Following the upgrade of both PDF and PDF Kit the file is returning XML:

<?xml version="1.0" encoding="utf-8" ?>

[**-**](http://webrps02.webridge.com/Grants/Doc/0/7V62N9GTVFTKN3EC1HBLCN113D/oppN62473-08-R-RELEASE-cfda12.300.pdf#) <xfdf xmlns="**http://ns.adobe.com/xfdf/** " xml:space="**preserve** ">

<fields />

</xfdf>

However, Adobe Acrobat Exports a different file when you export it. Try

Menu item Document:Forms:Export Data looks like the following

How can I extract this XML?

<?xml version="1.0" encoding="UTF-8" ?>

**-** <xfa:data xmlns:xfa="**http://www.xfa.org/schema/xfa-data/1.0/** ">

**-** <grantwrapper:GrantApplicationWrapper xmlns:glob="**http://apply.grants.gov/system/Global-V1.0** " xmlns:grant="**http://apply.grants.gov/system/MetaGrantApplication** " xmlns:grantwrapper="**http://apply.grants.gov/system/MetaGrantApplicationWrapper** " xmlns:header="**http://apply.grants.gov/system/Header-V1.0** ">

**-** <grant:GrantApplication xmlns:globLib="**http://apply.grants.gov/system/GlobalLibrary-V1.0** ">

**-** <header:GrantSubmissionHeader glob:schemaVersion="**1.0** ">

<glob:HashValue glob:hashAlgorithm="**SHA-1** ">**UjBsR09EbGhjZ0dTQUxNQUFBUUNBRU1tQ1p0dU1GUXhEUzhi**</glob:HashValue>

<header:AgencyName>**NAVAL FACILITIES ENGINEERING COMMAND**</header:AgencyName>

<header:CFDANumber>**12.300**</header:CFDANumber>

<header:ActivityTitle>**Basic and Applied Scientific Research**</header:ActivityTitle>

<header:OpportunityID>**N62473-08-R-RELEASE**</header:OpportunityID>

<header:OpportunityTitle>**Release of Captive Bred San Clemente Loggerhead Shrike on San Clemente Island, California**</header:OpportunityTitle>

<header:OpeningDate>**2008-01-07**</header:OpeningDate>

<header:ClosingDate>**2008-01-17**</header:ClosingDate>

<header:SubmissionTitle>**dsdsd**</header:SubmissionTitle>

</header:GrantSubmissionHeader>

**-** <grant:Forms>

**-** <RR_PerformanceSite:RR_PerformanceSite xmlns:RR_PerformanceSite="**http://apply.grants.gov/forms/RR_PerformanceSite-V1.1** " RR_PerformanceSite:FormVersion="**1.1** ">

**-** <RR_PerformanceSite:PrimarySite>

Dear djgilles

Thanks for considering our products!

Please try Form.ExportXml( ) instead of Form.ExportXfdf( ). I would like to remind you that XFDF and XML are two different kinds of data formats.

Best regards.

Changing the call to exportXML gave me the correct XML as you suggested. Thanks!

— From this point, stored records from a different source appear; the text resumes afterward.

Lemma resume_cluster_effect (cls : list (list bool)) :
  generate_initial_cluster_effect self cls = Ok (cluster_effect prev).
Proof using Hprev Hres.
  destruct Hres as (_ & _ & Hlen & Hshape & _).
  unfold generate_initial_cluster_effect. rewrite Hprev.
  pose proof (copy_rows_all (effect_shape self) (cluster_effect prev) []
                (zero_tensor self (n_clusters self))) as Hcopy.
  simpl in Hcopy. rewrite Hcopy; [| by rewrite zero_tensor_length | done].
  unfold mbind, outcome_bind. rewrite Hlen, Nat.sub_diag. done.
Qed.

Lemma resume_confounding_effect (kv : string * list string) :
  kv ∈ confounders self →
  ∃ t, confounding_effects prev !! kv.1 = Some t ∧
       generate_initial_confounding_effect self kv.1 = Ok t.
Proof using Hprev Hres.
  intros Hin. destruct Hres as (_ & _ & _ & _ & Hconf & _).
  destruct (Hconf kv Hin) as (t & Ht & Hn & Hshape & [groups Hg]).
  exists t. split; [done|]. unfold generate_initial_confounding_effect, getitem.
  rewrite Hn, Hg, Hprev, Ht. unfold mbind, outcome_bind.
  pose proof (copy_rows_all (effect_shape self) t [] (zero_tensor self (length t))) as Hcopy.
  simpl in Hcopy. rewrite Hcopy; [done | by rewrite zero_tensor_length | done].
Qed.

Lemma resume_confounding_effects (confs : list (string * list string))
    (acc : gmap string tensor) :
  (∀ kv, kv ∈ confs → kv ∈ confounders self) →
  ∃ m, generate_initial_confounding_effects self confs acc = Ok m ∧
       ∀ k, m !! k = if decide (k ∈ confs.*1) then confounding_effects prev !! k
                     else acc !! k.
Proof using Hprev Hres.
  revert acc. induction confs as [|kv confs IH]; intros acc Hsub; simpl.
  - exists acc. by split.
  - destruct (resume_confounding_effect kv) as (t & Ht & ->);
      [apply Hsub; by left|].
    unfold mbind, outcome_bind.
    destruct (IH (<[kv.1 := t]> acc)) as (m & -> & Hm);
      [intros kv' Hkv'; apply Hsub; by right|].
    exists m. split; [done|]. intros k. rewrite Hm.
    destruct (decide (k ∈ confs.*1)) as [Hk|Hk].
    + rewrite decide_True; [done | by right].
    + destruct (decide (k = kv.1)) as [->|Hne].
      * rewrite decide_True by by left. by rewrite lookup_insert_eq.
      * rewrite decide_False; [by rewrite lookup_insert_ne|].
        rewrite elem_of_cons. intros [?|?]; done.
Qed.

End ResumeProofs.

(** The sample a run resumed from [previous_sample] starts from. *)
Example resume_previous_sample :
  generate_initial_sample resuming_sampler (λ _ g, ([], g)) 0 1 (mkRand (λ _, 0%nat) 0)
  = Some (Ok (mkSample (clusters previous_sample)
                       (normalize (weights previous_sample))
                       (cluster_effect previous_sample)
                       (confounding_effects previous_sample) None 0),
          mkRand (λ _, 0%nat) 0).
Proof. vm_compute. reflexivity. Qed.

(** Weight rows that do not sum to 1 are rescaled by [normalize]. *)
Example normalize_rescales : normalize [[2; 2]] = [[2 # 4; 2 # 4]].
Proof. vm_compute. reflexivity. Qed.

Local Close Scope Q_scope.


(** ** Warm-up schedule *)

Lemma length_flat_map_replicate {A} (m : nat) (xs : list A) :
  length (flat_map (replicate m) xs) = m * length xs.
Proof.
  induction xs as [|x xs IH]; simpl; [lia|].
  rewrite length_app, length_replicate, IH. lia.
Qed.

Lemma lookup_flat_map_replicate {A} (m : nat) (xs : list A) (c : nat) :
  0 < m → flat_map (replicate m) xs !! c = xs !! (c / m).
Proof.
  intros Hm. revert c. induction xs as [|x xs IH]; intros c; simpl.
  - by rewrite !lookup_nil.
  - destruct (decide (c < m)) as [Hc|Hc].
    + rewrite lookup_app_l by (by rewrite length_replicate).
      rewrite Nat.div_small by done. simpl. apply lookup_replicate_2. done.
    + rewrite lookup_app_r by (rewrite length_replicate; lia).
      rewrite length_replicate, IH.
      replace c with ((c - m) + 1 * m) at 2 by lia.
      rewrite Nat.div_add by lia. by rewrite Nat.add_1_r.
Qed.

Lemma choices_spec {A} (population : list A) (k : nat) (g : Rand) :
  population ≠ [] →
  length (choices population k g).1 = k ∧
  ∀ x, x ∈ (choices population k g).1 → x ∈ population.
Proof.
  intros Hne. revert g. induction k as [|k IH]; intros g; simpl.
  - split; [done|]. intros x Hx. inversion Hx.
  - destruct (choice population g) as [[x g']|] eqn:Ec.
    + apply choice_Some in Ec as [Ec _].
      specialize (IH g'). destruct (choices population k g') as [rest g'']. simpl in *.
      destruct IH as [IH1 IH2]. split; [lia|].
      intros y Hy. apply elem_of_cons in Hy as [->|Hy]; [done | by apply IH2].
    + by apply choice_None in Ec.
Qed.

Lemma linspace_int_lookup (start stop : Z) (num i : nat) :
  i < num →
  linspace_int start stop num !! i
  = Some (start + (Z.of_nat i * (stop - start)) / Z.of_nat num)%Z.
Proof.
  intros Hi. unfold linspace_int. rewrite list_lookup_fmap, lookup_seq_lt by done. done.
Qed.

(** The schedule and the connectivity biases of ten chains. *)
Example warmup_ten_chains :
  (warmup_init ten_chains (mkRand (λ n, n) 0)).1
  = mkWarmup ten_chains [12; 12; 12; 16; 16; 16; 21; 21; 21; 25]%Z
      [95 # 100; 7 # 10; 95 # 100; 7 # 10; 95 # 100;
       7 # 10; 95 # 100; 7 # 10; 95 # 100; 7 # 10]%Q.
Proof. vm_compute. reflexivity. Qed.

However, there is another issue. The XML when extracted from Adobe PDF viewer is complete. The Aspose exported version gives the following error.

[**-**](http://webrps02.webridge.com/Grants/Doc/0/1SAITJV6684KTFFR7EDGNH4CC1/oppN62473-08-R-RELEASE-cfda12.300.pdf.xml#) <RR_SF424:EstimatedProjectFunding>

<RR_SF424:TotalEstimatedAmount />

<RR_SF424:TotalfedNonfedrequested />

<<SPAN

The XML page cannot be displayed

Cannot view XML input using XSL style sheet. Please correct the error and then click the Refresh button, or try again later.

End tag 'SFLLL:FederalProgramName' does not match the start tag 'SFLLL:LobbyingActivitiesDisclosure'. Error processing reso...

Can you take a look into this issue? thanks!

Hi,

I have checked the pdf and was able to reproduce this error. I have logged this as PDFKITNET-4330 in our issue tracking system. We eill try our best to resolve this issue as soon as possible.

Thanks.

Would you like some additional PDFs to take a look at? Let me know if I can provide more files to help you.

Hi,

If you have any more files which are giving same issues then please post them here.

Thanks.

I’ve attached some additoinal files. Is there any update on this issue?

Dear dijilles,

The samples you provided are much different with ours. We need some times to solve this problem, and the ETA is one week. Thanks for your patience.

Best regards.

Dear dijiles,

A good news is that this problem has been solved. It will be included in the coming new release.

Best regards.

Hi,

Please try new version 3.0.0.0.